### Directions
A faithful transcription of all the data is required.

### Information
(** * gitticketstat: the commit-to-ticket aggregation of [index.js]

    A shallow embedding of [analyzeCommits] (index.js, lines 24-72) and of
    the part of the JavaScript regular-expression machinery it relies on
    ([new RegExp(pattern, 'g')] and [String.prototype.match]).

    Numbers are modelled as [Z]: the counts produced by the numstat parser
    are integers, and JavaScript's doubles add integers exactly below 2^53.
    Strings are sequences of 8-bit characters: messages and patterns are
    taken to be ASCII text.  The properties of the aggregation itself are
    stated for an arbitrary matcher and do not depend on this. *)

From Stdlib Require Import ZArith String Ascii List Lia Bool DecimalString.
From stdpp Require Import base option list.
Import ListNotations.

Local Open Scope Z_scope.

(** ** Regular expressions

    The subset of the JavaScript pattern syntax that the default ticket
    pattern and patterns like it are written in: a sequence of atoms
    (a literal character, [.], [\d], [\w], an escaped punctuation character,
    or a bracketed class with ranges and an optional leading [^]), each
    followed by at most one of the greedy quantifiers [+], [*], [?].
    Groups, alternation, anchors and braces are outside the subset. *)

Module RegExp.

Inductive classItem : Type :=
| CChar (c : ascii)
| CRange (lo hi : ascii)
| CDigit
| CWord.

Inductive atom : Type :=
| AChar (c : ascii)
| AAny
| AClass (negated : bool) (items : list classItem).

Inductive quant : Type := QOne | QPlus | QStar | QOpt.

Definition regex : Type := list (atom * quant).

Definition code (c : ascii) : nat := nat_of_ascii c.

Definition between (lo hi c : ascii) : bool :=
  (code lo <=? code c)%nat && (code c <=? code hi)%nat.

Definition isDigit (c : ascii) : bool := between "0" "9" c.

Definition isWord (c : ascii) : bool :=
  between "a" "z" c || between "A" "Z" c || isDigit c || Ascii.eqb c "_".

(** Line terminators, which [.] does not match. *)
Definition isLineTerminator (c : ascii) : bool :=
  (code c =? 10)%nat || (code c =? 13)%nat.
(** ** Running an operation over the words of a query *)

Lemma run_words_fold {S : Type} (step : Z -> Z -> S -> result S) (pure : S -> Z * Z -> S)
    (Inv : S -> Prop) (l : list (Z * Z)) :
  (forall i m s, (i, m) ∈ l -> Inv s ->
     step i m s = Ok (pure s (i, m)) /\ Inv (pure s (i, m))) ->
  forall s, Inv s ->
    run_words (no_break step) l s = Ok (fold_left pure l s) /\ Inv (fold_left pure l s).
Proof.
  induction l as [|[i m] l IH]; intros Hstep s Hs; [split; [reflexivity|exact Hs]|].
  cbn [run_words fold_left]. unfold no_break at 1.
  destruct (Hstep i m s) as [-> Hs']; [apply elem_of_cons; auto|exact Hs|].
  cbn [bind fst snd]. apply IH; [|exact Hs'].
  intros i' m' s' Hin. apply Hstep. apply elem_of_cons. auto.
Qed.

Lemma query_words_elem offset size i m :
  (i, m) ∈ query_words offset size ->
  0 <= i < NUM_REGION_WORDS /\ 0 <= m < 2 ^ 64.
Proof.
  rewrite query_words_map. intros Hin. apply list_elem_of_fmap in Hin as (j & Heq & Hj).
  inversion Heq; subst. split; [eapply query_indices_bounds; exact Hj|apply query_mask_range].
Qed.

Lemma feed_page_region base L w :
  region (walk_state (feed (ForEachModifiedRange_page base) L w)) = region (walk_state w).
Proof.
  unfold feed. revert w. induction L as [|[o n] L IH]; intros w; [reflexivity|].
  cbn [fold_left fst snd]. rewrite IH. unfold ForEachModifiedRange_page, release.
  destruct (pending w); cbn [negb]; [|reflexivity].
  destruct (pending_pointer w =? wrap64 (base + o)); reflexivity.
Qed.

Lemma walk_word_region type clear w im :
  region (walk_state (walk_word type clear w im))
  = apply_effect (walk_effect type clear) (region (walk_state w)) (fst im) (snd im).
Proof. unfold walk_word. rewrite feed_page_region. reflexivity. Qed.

### Exercise solution
(** * gitticketstat: the commit-to-ticket aggregation of [index.js]

    A shallow embedding of [analyzeCommits] (index.js, lines 24-72) and of
    the part of the JavaScript regular-expression machinery it relies on
    ([new RegExp(pattern, 'g')] and [String.prototype.match]).

    Numbers are modelled as [Z]: the counts produced by the numstat parser
    are integers, and JavaScript's doubles add integers exactly below 2^53.
    Strings are sequences of 8-bit characters: messages and patterns are
    taken to be ASCII text.  The properties of the aggregation itself are
    stated for an arbitrary matcher and do not depend on this. *)

From Stdlib Require Import ZArith String Ascii List Lia Bool DecimalString.
From stdpp Require Import base option list.
Import ListNotations.

Local Open Scope Z_scope.

(** ** Regular expressions

    The subset of the JavaScript pattern syntax that the default ticket
    pattern and patterns like it are written in: a sequence of atoms
    (a literal character, [.], [\d], [\w], an escaped punctuation character,
    or a bracketed class with ranges and an optional leading [^]), each
    followed by at most one of the greedy quantifiers [+], [*], [?].
    Groups, alternation, anchors and braces are outside the subset. *)

Module RegExp.

Inductive classItem : Type :=
| CChar (c : ascii)
| CRange (lo hi : ascii)
| CDigit
| CWord.

Inductive atom : Type :=
| AChar (c : ascii)
| AAny
| AClass (negated : bool) (items : list classItem).

Inductive quant : Type := QOne | QPlus | QStar | QOpt.

Definition regex : Type := list (atom * quant).

Definition code (c : ascii) : nat := nat_of_ascii c.

Definition between (lo hi c : ascii) : bool :=
  (code lo <=? code c)%nat && (code c <=? code hi)%nat.

Definition isDigit (c : ascii) : bool := between "0" "9" c.

Definition isWord (c : ascii) : bool :=
  between "a" "z" c || between "A" "Z" c || isDigit c || Ascii.eqb c "_".

(** Line terminators, which [.] does not match. *)
Definition isLineTerminator (c : ascii) : bool :=
  (code c =? 10)%nat || (code c =? 13)%nat.
(** ** Running an operation over the words of a query *)

Lemma run_words_fold {S : Type} (step : Z -> Z -> S -> result S) (pure : S -> Z * Z -> S)
    (Inv : S -> Prop) (l : list (Z * Z)) :
  (forall i m s, (i, m) ∈ l -> Inv s ->
     step i m s = Ok (pure s (i, m)) /\ Inv (pure s (i, m))) ->
  forall s, Inv s ->
    run_words (no_break step) l s = Ok (fold_left pure l s) /\ Inv (fold_left pure l s).
Proof.
  induction l as [|[i m] l IH]; intros Hstep s Hs; [split; [reflexivity|exact Hs]|].
  cbn [run_words fold_left]. unfold no_break at 1.
  destruct (Hstep i m s) as [-> Hs']; [apply elem_of_cons; auto|exact Hs|].
  cbn [bind fst snd]. apply IH; [|exact Hs'].
  intros i' m' s' Hin. apply Hstep. apply elem_of_cons. auto.
Qed.

Lemma query_words_elem offset size i m :
  (i, m) ∈ query_words offset size ->
  0 <= i < NUM_REGION_WORDS /\ 0 <= m < 2 ^ 64.
Proof.
  rewrite query_words_map. intros Hin. apply list_elem_of_fmap in Hin as (j & Heq & Hj).
  inversion Heq; subst. split; [eapply query_indices_bounds; exact Hj|apply query_mask_range].
Qed.

Lemma feed_page_region base L w :
  region (walk_state (feed (ForEachModifiedRange_page base) L w)) = region (walk_state w).
Proof.
  unfold feed. revert w. induction L as [|[o n] L IH]; intros w; [reflexivity|].
  cbn [fold_left fst snd]. rewrite IH. unfold ForEachModifiedRange_page, release.
  destruct (pending w); cbn [negb]; [|reflexivity].
  destruct (pending_pointer w =? wrap64 (base + o)); reflexivity.
Qed.

Lemma walk_word_region type clear w im :
  region (walk_state (walk_word type clear w im))
  = apply_effect (walk_effect type clear) (region (walk_state w)) (fst im) (snd im).
Proof. unfold walk_word. rewrite feed_page_region. reflexivity. Qed.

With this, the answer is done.